Crecemos en un mundo de buenos y malos, bajo el ideal de la paz. No nos enseñan que el nene que pega en la escuela es porque algo le pasa. No para justificarlo, sino para complejizar la mirada. Aunque parezca mentira, es muy frecuente (más de lo que se supone) encontrar adultos que continúan mirando la realidad con los ojos binarios de la infancia y sentimientos primarios: el pibe que pega es malo. Odiar al pibe chorro o ser excesivamente solidario (esta palabra tampoco me gusta por los mismos motivos que inclusión) esconde su verdadero propósito: mantener distancia. El que ayuda quiere seguir siendo el que puede. Mientras se mantenga ahí, corre poco riesgo de ser tocado por el agua de la pobreza o la enfermedad. Las variantes son muchas, siempre con equivalente asimetría: pobre–solidario; decente–chorro; enfermo–sano; pobre-rico; bueno–malo. Es lo mismo que creer que la grifería dorada no tiene ninguna conexión con la única canilla de agua potable de un barrio de calles de tierra. Esa necesidad de mantenerse a salvo es también producto de la falta de una cultura de ciudadanía heterogénea, compleja.

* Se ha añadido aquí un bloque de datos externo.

Lemma llvm_as_undefined_witness :
  (Z.of_nat (String.length (LLVMAs.InputFilename SampleDriver.short_options))
   < 2 ^ 31)%Z
  ∧ SampleDriver.main "llvm-as" SampleDriver.short_options
    = ([], LLVMAs.Undefined)
  ∧ ((SampleDriver.main "llvm-as" SampleDriver.short_options).2
     = LLVMAs.Undefined
     ↔ ∃ M, LLVMAs.accepted SampleDriver.ParseAssemblyFile
              SampleDriver.verifyModule SampleDriver.short_options M
            ∧ LLVMAs.DisableOutput SampleDriver.short_options = false
            ∧ LLVMAs.OutputFilename SampleDriver.short_options = ""
            ∧ LLVMAs.InputFilename SampleDriver.short_options ≠ "-"
            ∧ (String.length
                 (LLVMAs.InputFilename SampleDriver.short_options) < 3)%nat).
Proof.
  split; [reflexivity|]. split; [reflexivity|].
  apply (llvm_as_undefined string
           SampleDriver.ParseAssemblyFile SampleDriver.SMDiagnostic_print
           SampleDriver.verifyModule SampleDriver.print_Module
           SampleDriver.tool_output_file
           SampleDriver.CheckBitcodeOutputToConsole
           "llvm-as" SampleDriver.short_options).
  reflexivity.
Defined.

(* --------------------------------------------------------------------- *)
(** * The catalogue under every operation                                 *)
(* --------------------------------------------------------------------- *)

Section CatalogueInvariant.

Variable table : list ElementEntry.
Variable NormalizeType : ClangType → option (ClangType * string).
Variable RSExportType_Create : ClangType → option RSExportType.
Variable RSExportPrimitiveType_Create :
  ClangType → string → bool → RSExportPrimitiveType.
Variable RSExportVectorType_Create :
  ClangType → string → bool → RSExportVectorType.

Local Abbreviation create :=
  (Create table NormalizeType
          RSExportPrimitiveType_Create RSExportVectorType_Create).
Local Abbreviation create_from_decl :=
  (CreateFromDecl table NormalizeType RSExportType_Create
                  RSExportPrimitiveType_Create RSExportVectorType_Create).
Local Abbreviation touched := (as_is_or_after_Init table).

Lemma same_catalogue_refl st : same_catalogue st st.
Proof. done. Qed.

Lemma same_catalogue_trans st1 st2 st3 :
  same_catalogue st1 st2 → same_catalogue st2 st3 → same_catalogue st1 st3.
Proof. intros [? ?] [? ?]. split; congruence. Qed.

Lemma same_catalogue_add_call c st : same_catalogue st (add_call c st).
Proof. done. Qed.

Lemma touched_after_Init st st' :
  touched (after_Init table st) st' → touched st st'.
Proof.
  intros [H|H]; right; [done|].
  by rewrite after_Init_idem in H.
Qed.

Lemma Init_touched st : touched st (final_state (Init table st)).
Proof. rewrite Init_after_Init. by right. Qed.

Lemma GetElementInfo_run Name st :
  GetElementInfo table Name st
  = Returns (ElementInfoMap (after_Init table st) !! Name)
            (after_Init table st).
Proof.
  unfold GetElementInfo.
  by erewrite bind_Returns by apply Init_unless_Initialized_after_Init.
Qed.

Lemma GetElementInfo_touched Name st :
  touched st (final_state (GetElementInfo table Name st)).
Proof. rewrite GetElementInfo_run. by right. Qed.

Lemma Create_touched T EI st : touched st (final_state (create T EI st)).
Proof.
  right. destruct (Create_catalogue table NormalizeType
                     RSExportPrimitiveType_Create RSExportVectorType_Create
                     T EI st) as [Hi Hm].
  split; [by rewrite after_Init_Initialized | done].
Qed.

Se puede patear a alguien hasta el hartazgo si se está convencido de que con ese acto se va a terminar el problema. Algo tan primitivo como la lógica del muerto el perro se acabó la rabia. Pensar así, tranquiliza, porque no interpela a quien patea. Lo hace porque está bien, porque robar está mal. La violencia más ruidosa es la que más se ve y también la más fácil de castigar. Linchar a cualquiera es un delito. La ley lo prohíbe. No debería haber debate sobre esto. No obstante, decir delito es dar un diagnóstico. Describe la situación, no explica sus causas. Conocer las causas no justifica ni exculpa, sirve para pensar soluciones de raíz. Si un pibe roba es porque no hubo un sistema que le propusiera algo mejor. Eso no significa que no haya que juzgarlo y aplicarle la pena que indique la ley. Por supuesto que sí, pero el trabajo no termina ahí. La responsabilidad del Estado es fomentar la construcción de legalidades que configuren una sociedad que sepa convivir con lo heterogéneo, que confíe en que la educación es el mejor antídoto a robar y a pegar patadas.